(* ===== verification/PrinterSafety.v ===== *)
(** * The printer on the trees of the demangler

    For a tree of the demangler's grammar ([wf_node]), every assertion and every
    index of the printer is covered by the shape of its node, but for the
    crashes that [printer_crash] lists. *)

From Stdlib Require Import String.
From S2P Require Import Prelude Nodes ManglingUtils Demangler NodeShape DemanglerSpecs DemanglerSafety.
From S2P Require Import NodePrinter PrinterSpecs.

(** The crashes that printing a well-formed tree can cause: an entity whose type
    is gone because [demangleBoundGenericArgs] rebuilt it from two children, a
    suffix with a byte that is negative as a [char], and those of the demangling
    of a name inside a specialization. *)
Inductive printer_crash (dem : str -> outcome str) : crash -> Prop :=
  | crash_malformed : printer_crash dem (AssertionFailed "malformed entity")
  | crash_hexdigit : printer_crash dem (OutOfRange "QuotedString: Hexdigit")
  | crash_nested t c : dem t = Crash c -> printer_crash dem c.

(** A node has less than 2^32 children. [Node] counts them in a [size_t], but the
    demangler counts the parameters of a function in an [unsigned] when it makes the
    list of their labels, and the printer numbers them in one: with more of them
    there are fewer labels than parameters. *)
Fixpoint narrow (n : Node) : bool :=
  match n with mkNode _ _ cs => (Z.of_nat (length cs) <? 2 ^ 32) && forallb narrow cs end.

Record good (h : nat) (n : Node) : Prop := {
  good_wf : wf n;
  good_narrow : narrow n = true;
  good_below : below h n
}.

Lemma good_S h n : good h n -> good (S h) n.
Proof. intros []. split; [done..|by apply below_S]. Qed.

Lemma good_children h k p cs :
  hasBare k = false -> good (S h) (mkNode k p cs) -> Forall (good h) cs.
Proof.
  intros Hk [Hw Hn Hb]. apply wf_children in Hw; [|done]. cbn in Hn.
  apply andb_true_iff in Hn as [_ Hn]. apply below_children in Hb.
  rewrite forallb_forall in Hn. rewrite List.Forall_forall in *. split; auto.
Qed.

Lemma good_children' h k p cs :
  hasBare k = false -> good h (mkNode k p cs) -> Forall (good h) cs.
Proof. intros Hk Hn%good_S. by eapply good_children. Qed.

Lemma good_shape h n : good h n -> shape (getKind n) (payload n) (children n) = true.
Proof. intros []. by apply wf_shape. Qed.

(** Take the list of children apart as the shape of the node tells. *)
Ltac open_shape H :=
  try unfold shape in H;
  repeat first
    [ progress cbn in H
    | match type of H with
      | context [match ?l with [] => _ | _ :: _ => _ end] => is_var l; destruct l; try discriminate H
      | context [match ?p with NoPayload => _ | TextPayload _ => _ | IndexPayload _ => _ end] =>
          is_var p; destruct p; try discriminate H
      | context [if ofKind ?k ?c then _ else _] => destruct (ofKind k c) eqn:?; try discriminate H
      | context [if kindIn ?k ?c then _ else _] => destruct (kindIn k c) eqn:?; try discriminate H
      | context [if typeOf ?k ?c then _ else _] => destruct (typeOf k c) eqn:?; try discriminate H
      end
    | rewrite ?andb_false_r, ?orb_false_r, ?andb_true_r in H; discriminate H
    | progress rewrite ?andb_false_r, ?orb_false_r, ?andb_true_r in H ].


Lemma good_Type h n :
  good h n -> getKind n = K_Type ->
  exists c, n = mkNode K_Type NoPayload [c] /\ good h c /\ isTypeChild (getKind c) = true.
Proof.
  intros Hg Hk. destruct (wf_Type n (good_wf _ _ Hg) Hk) as (c & -> & _ & Hkc).
  apply good_children' in Hg; [|done]. inversion_clear Hg. eauto.
Qed.

Lemma good_typeOf h k n :
  good h n -> typeOf k n = true -> exists c, n = mkNode K_Type NoPayload [c] /\ good h c /\ getKind c = k.
Proof.
  intros Hg Hk. assert (getKind n = K_Type) as Hkt by (by apply andb_true_iff in Hk as [?%ofKind_true _]).
  destruct (good_Type h n Hg Hkt) as (c & -> & Hc & _). cbn in Hk. exists c. by apply ofKind_true in Hk.
Qed.

Lemma good_ProtocolList h n :
  good h n -> getKind n = K_ProtocolList ->
  exists c, n = mkNode K_ProtocolList NoPayload [c] /\ good h c /\ getKind c = K_TypeList.
Proof.
  destruct n as [k p cs]. cbn. intros Hg ->. pose proof (good_shape _ _ Hg) as Hs. cbn in Hs. open_shape Hs.
  apply good_children' in Hg; [|done]. inversion_clear Hg. apply ofKind_true in Hs. eauto.
Qed.

Lemma good_list h k p n :
  listKind k p -> good h n -> getKind n = k ->
  Forall (good h) (children n) /\ Forall (fun c => p c = true) (children n).
Proof.
  intros Hl Hg Hk. destruct (wf_list_inv _ _ _ Hl (good_wf _ _ Hg) Hk) as [_ Hp]. split; [|done].
  destruct n as [k' p' cs]. apply good_children' in Hg; [done|].
  cbn in Hk. subst k'. by destruct Hl as (_ & _ & _ & _ & ?).
Qed.

Lemma good_getChildIf h n k c :
  hasBare (getKind n) = false -> good h n -> getChildIf n k = Some c -> good h c /\ getKind c = k.
Proof.
  destruct n as [k' p cs]. intros Hs Hg [Hc Hk]%getChildIf_In. split; [|done].
  apply good_children' in Hg; [|done]. rewrite List.Forall_forall in Hg. by apply Hg.
Qed.

(** The kinds whose children are all printed in a row. *)
Definition isList (k : Kind) : bool :=
  match children_shape k with Some [Many _] => negb (hasBare k) && negb (truncatable k) | _ => false end.

Lemma good_elements h n : good h n -> isList (getKind n) = true -> Forall (good h) (children n).
Proof.
  destruct n as [k p cs]. intros Hg Hk. cbn in *. apply good_children' in Hg; [done|]. by destruct k.
Qed.

Lemma good_elements_S h n : good (S h) n -> isList (getKind n) = true -> Forall (good h) (children n).
Proof.
  destruct n as [k p cs]. intros Hg Hk. cbn in *. apply good_children in Hg; [done|]. by destruct k.
Qed.

(** The types among the nodes, with what they stand for. *)
Ltac open_types :=
  repeat match goal with
  | Hg : good ?h ?n, Hk : getKind ?n = K_Type |- _ =>
      is_var n; let c := fresh "type" in
      destruct (good_Type h n Hg Hk) as (c & -> & ? & ?); clear Hk
  | Hg : good ?h ?n, Hk : typeOf ?k ?n = true |- _ =>
      is_var n; let c := fresh "type" in
      destruct (good_typeOf h k n Hg Hk) as (c & -> & ? & ?); clear Hk
  | Hg : good ?h ?n, Hk : getKind ?n = K_ProtocolList |- _ =>
      is_var n; let c := fresh "types" in
      destruct (good_ProtocolList h n Hg Hk) as (c & -> & ? & ?); clear Hk
  end.

(** A node of known kind, with its children. *)
Ltac open_good Hg :=
  lazymatch type of Hg with
  | good _ (mkNode ?k ?p ?cs) =>
      let Hs := fresh "Hs" in
      pose proof (good_shape _ _ Hg) as Hs; cbn [getKind payload children] in Hs; open_shape Hs;
      (first [apply good_children in Hg; [|reflexivity]|apply good_children' in Hg; [|reflexivity]]);
      repeat match goal with
      | H : Forall _ (_ :: _) |- _ => inversion_clear H
      | H : Forall _ [] |- _ => clear H
      end;
      facts; unfold kindIn in *; open_types
  end.

(** The variable [n], whose kind is known, with its children; that [n] itself is
    good is kept. *)
Ltac open_node n :=
  let k := fresh "k" in let p := fresh "p" in let cs := fresh "cs" in
  destruct n as [k p cs];
  match goal with Hk : getKind (mkNode k p cs) = _ |- _ => cbn [getKind] in Hk; subst k end;
  match goal with Hg : good _ (mkNode _ p cs) |- _ =>
    let Hg' := fresh "Hg" in pose proof Hg as Hg'; open_good Hg' end.

Lemma matches_many_inv p ps cs :
  matches (Many p :: ps) cs = true ->
  exists l r, cs = l ++ r /\ Forall (fun c => p c = true) l /\ matches ps r = true.
Proof.
  induction cs as [|c cs IH]; intros H.
  - exists [], []. by repeat constructor.
  - cbn in H. destruct (p c) eqn:Hc.
    + destruct (IH H) as (l & r & -> & Hl & Hr). exists (c :: l), r. by repeat constructor.
    + exists [], (c :: cs). by repeat constructor.
Qed.

(** The children of a node fall into parts, one for each pattern. *)
Lemma matches_inv ps cs :
  matches ps cs = true ->
  exists ls, cs = concat ls /\ Forall2 (fun q l => Forall (fun c => patPred q c = true) l) ps ls.
Proof.
  revert cs. induction ps as [|q ps IH]; intros cs H.
  { destruct cs; [|done]. exists []. by repeat constructor. }
  destruct q as [p|p|p].
  - destruct cs as [|c cs]; [done|]. cbn in H. apply andb_true_iff in H as [Hc H].
    destruct (IH cs H) as (ls & -> & Hls). exists ([c] :: ls). by repeat constructor.
  - destruct cs as [|c cs].
    + destruct (IH [] H) as (ls & E & Hls). exists ([] :: ls). by repeat constructor.
    + cbn in H. destruct (p c) eqn:Hc.
      * destruct (IH cs H) as (ls & -> & Hls). exists ([c] :: ls). by repeat constructor.
      * destruct (IH _ H) as (ls & E & Hls). exists ([] :: ls). by repeat constructor.
  - apply matches_many_inv in H as (l & r & -> & Hl & Hr).
    destruct (IH r Hr) as (ls & -> & Hls). exists (l :: ls). by repeat constructor.
Qed.

(** The kinds that [printEntity] prints. *)
Definition isPrintedEntity (k : Kind) : bool :=
  match k with
  | K_Variable | K_Function | K_Subscript | K_GenericTypeParamDecl | K_ExplicitClosure | K_ImplicitClosure
  | K_Initializer | K_DefaultArgumentInitializer | K_Class | K_Structure | K_Enum | K_Protocol | K_TypeAlias
  | K_Allocator | K_Constructor | K_Destructor | K_Deallocator | K_IVarInitializer | K_IVarDestroyer => true
  | _ => false
  end.

(** Those that have a name. *)
Definition isNamedEntity (k : Kind) : bool :=
  match k with
  | K_Variable | K_Function | K_GenericTypeParamDecl | K_ExplicitClosure | K_ImplicitClosure
  | K_DefaultArgumentInitializer | K_Class | K_Structure | K_Enum | K_Protocol | K_TypeAlias => true
  | _ => false
  end.

Lemma Kind_eqb_pred (pred : Kind -> bool) n k :
  kindIn pred n = true -> pred k = false -> Kind_eqb (getKind n) k = false.
Proof.
  intros Hn Hk. apply not_true_iff_false. rewrite Kind_eqb_eq. intros E. unfold kindIn in Hn. congruence.
Qed.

-- -- --

» HOW TO COMPLETE THIS TASK: Out of the listing above, reproduce exactly the lines from the one with "Ltac open_shape H" up to and including the one with "(kindIn k c) eqn:?; try discriminate H".

» THE ANSWER:
Ltac open_shape H :=
  try unfold shape in H;
  repeat first
    [ progress cbn in H
    | match type of H with
      | context [match ?l with [] => _ | _ :: _ => _ end] => is_var l; destruct l; try discriminate H
      | context [match ?p with NoPayload => _ | TextPayload _ => _ | IndexPayload _ => _ end] =>
          is_var p; destruct p; try discriminate H
      | context [if ofKind ?k ?c then _ else _] => destruct (ofKind k c) eqn:?; try discriminate H
      | context [if kindIn ?k ?c then _ else _] => destruct (kindIn k c) eqn:?; try discriminate H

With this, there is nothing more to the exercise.